The problem:
Here is the task for the records below: repeat exactly the lines from the one with "Definition sectioned (loaded" to the one with "(** [if force_model:]", both included, and nothing else.

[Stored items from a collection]
(** [Router._select_model]. A subscript with a string on a value that is
    not a mapping raises [TypeError], with a message that depends on the
    kind of the value. Under [confidence_thresholds] such a value is
    used inside the [try] only: the membership test or the subscript
    raises [TypeError] there, or the test is false, and the fallback is
    returned either way. *)
Definition _select_model (config : Config) (classification : string) (confidence : Q)
  : Exn + string :=
  match routing config with
  | Missing => inl (KeyError "routing")
  | Other => inl (TypeError "object is not subscriptable")
  | Dict config =>
      match confidence_thresholds config with
      | Missing => inl (KeyError "confidence_thresholds")
      | thresholds =>
          let fallback := default "ollama-simple" (fallback_model config) in
          let attempt : Exn + string :=
            match thresholds with
            | Dict thresholds =>
                match thresholds !! classification with
                | Some th =>
                    match meets confidence th with
                    | inl e => inl e
                    | inr true => inr (default fallback (model_mapping !! classification))
                    | inr false => inr fallback
                    end
                | None => inr fallback
                end
            | _ => inl (TypeError "argument is not a mapping")
            end in
          inr match attempt with
              | inr chosen => chosen
              | inl _ => fallback
              end
      end
  end.

End Loaded.

(** The configuration with its sections in place, out of the dictionary
    as loaded, and back. *)
Definition sectioned (loaded : Loaded.Config) : option Config :=
  match Loaded.routing loaded with
  | Loaded.Dict section =>
      match Loaded.confidence_thresholds section with
      | Loaded.Dict thresholds =>
          Some {| models := Loaded.models loaded;
                  routing := {| confidence_thresholds := thresholds;
                                fallback_model := Loaded.fallback_model section |};
                  classification_config := Loaded.classification_config loaded;
                  caching := Loaded.caching loaded |}
      | _ => None
      end
  | _ => None
  end.

Definition loaded_of (config : Config) : Loaded.Config :=
  {| Loaded.models := models config;
     Loaded.routing :=
       Loaded.Dict
         {| Loaded.confidence_thresholds :=
              Loaded.Dict (confidence_thresholds (routing config));
            Loaded.fallback_model := fallback_model (routing config) |};
     Loaded.classification_config := classification_config config;
     Loaded.caching := caching config |}.

(** [Router._update_metrics] *)
Definition _update_metrics (model : string) (speed cost : Q) (m : Metrics) : Metrics :=
  let usage :=
    match model_usage m !! model with
    | None => <[model := 0]> (model_usage m)
    | Some _ => model_usage m
    end in
  {| total_queries := total_queries m;
     cache_hits := cache_hits m;
     model_usage := <[model := default 0 (usage !! model) + 1]> usage;
     total_cost := (total_cost m + cost)%Q;
     total_time := (total_time m + speed)%Q |}.

Definition count_query (m : Metrics) : Metrics :=
  {| total_queries := total_queries m + 1;
     cache_hits := cache_hits m;
     model_usage := model_usage m;
     total_cost := total_cost m;
     total_time := total_time m |}.

Definition count_cache_hit (m : Metrics) : Metrics :=
  {| total_queries := total_queries m;
     cache_hits := cache_hits m + 1;
     model_usage := model_usage m;
     total_cost := total_cost m;
     total_time := total_time m |}.

(** [if force_model:] holds for a non-empty string only. *)
Definition given (force_model : option string) : option string :=
  match force_model with
  | Some "" => None
  | other => other
  end.

Definition lookup_model (config : Config) (id : string) {S} : M S ModelConfig :=
  match models config !! id with
  | Some mc => ret mc
  | None => raise (KeyError id)
  end.

Definition lookup_cost (mc : ModelConfig) {S} : M S Q :=
  match mc_cost mc with
  | Some c => ret c
  | None => raise (KeyError "cost")
  end.

Module Router.

Record t := {
  config : Config;
  cache : QueryCache.t;
  classifier : QueryClassifier;
  metrics : Metrics
}.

Expected answer:
Definition sectioned (loaded : Loaded.Config) : option Config :=
  match Loaded.routing loaded with
  | Loaded.Dict section =>
      match Loaded.confidence_thresholds section with
      | Loaded.Dict thresholds =>
          Some {| models := Loaded.models loaded;
                  routing := {| confidence_thresholds := thresholds;
                                fallback_model := Loaded.fallback_model section |};
                  classification_config := Loaded.classification_config loaded;
                  caching := Loaded.caching loaded |}
      | _ => None
      end
  | _ => None
  end.

Definition loaded_of (config : Config) : Loaded.Config :=
  {| Loaded.models := models config;
     Loaded.routing :=
       Loaded.Dict
         {| Loaded.confidence_thresholds :=
              Loaded.Dict (confidence_thresholds (routing config));
            Loaded.fallback_model := fallback_model (routing config) |};
     Loaded.classification_config := classification_config config;
     Loaded.caching := caching config |}.

(** [Router._update_metrics] *)
Definition _update_metrics (model : string) (speed cost : Q) (m : Metrics) : Metrics :=
  let usage :=
    match model_usage m !! model with
    | None => <[model := 0]> (model_usage m)
    | Some _ => model_usage m
    end in
  {| total_queries := total_queries m;
     cache_hits := cache_hits m;
     model_usage := <[model := default 0 (usage !! model) + 1]> usage;
     total_cost := (total_cost m + cost)%Q;
     total_time := (total_time m + speed)%Q |}.

Definition count_query (m : Metrics) : Metrics :=
  {| total_queries := total_queries m + 1;
     cache_hits := cache_hits m;
     model_usage := model_usage m;
     total_cost := total_cost m;
     total_time := total_time m |}.

Definition count_cache_hit (m : Metrics) : Metrics :=
  {| total_queries := total_queries m;
     cache_hits := cache_hits m + 1;
     model_usage := model_usage m;
     total_cost := total_cost m;
     total_time := total_time m |}.

(** [if force_model:] holds for a non-empty string only. *)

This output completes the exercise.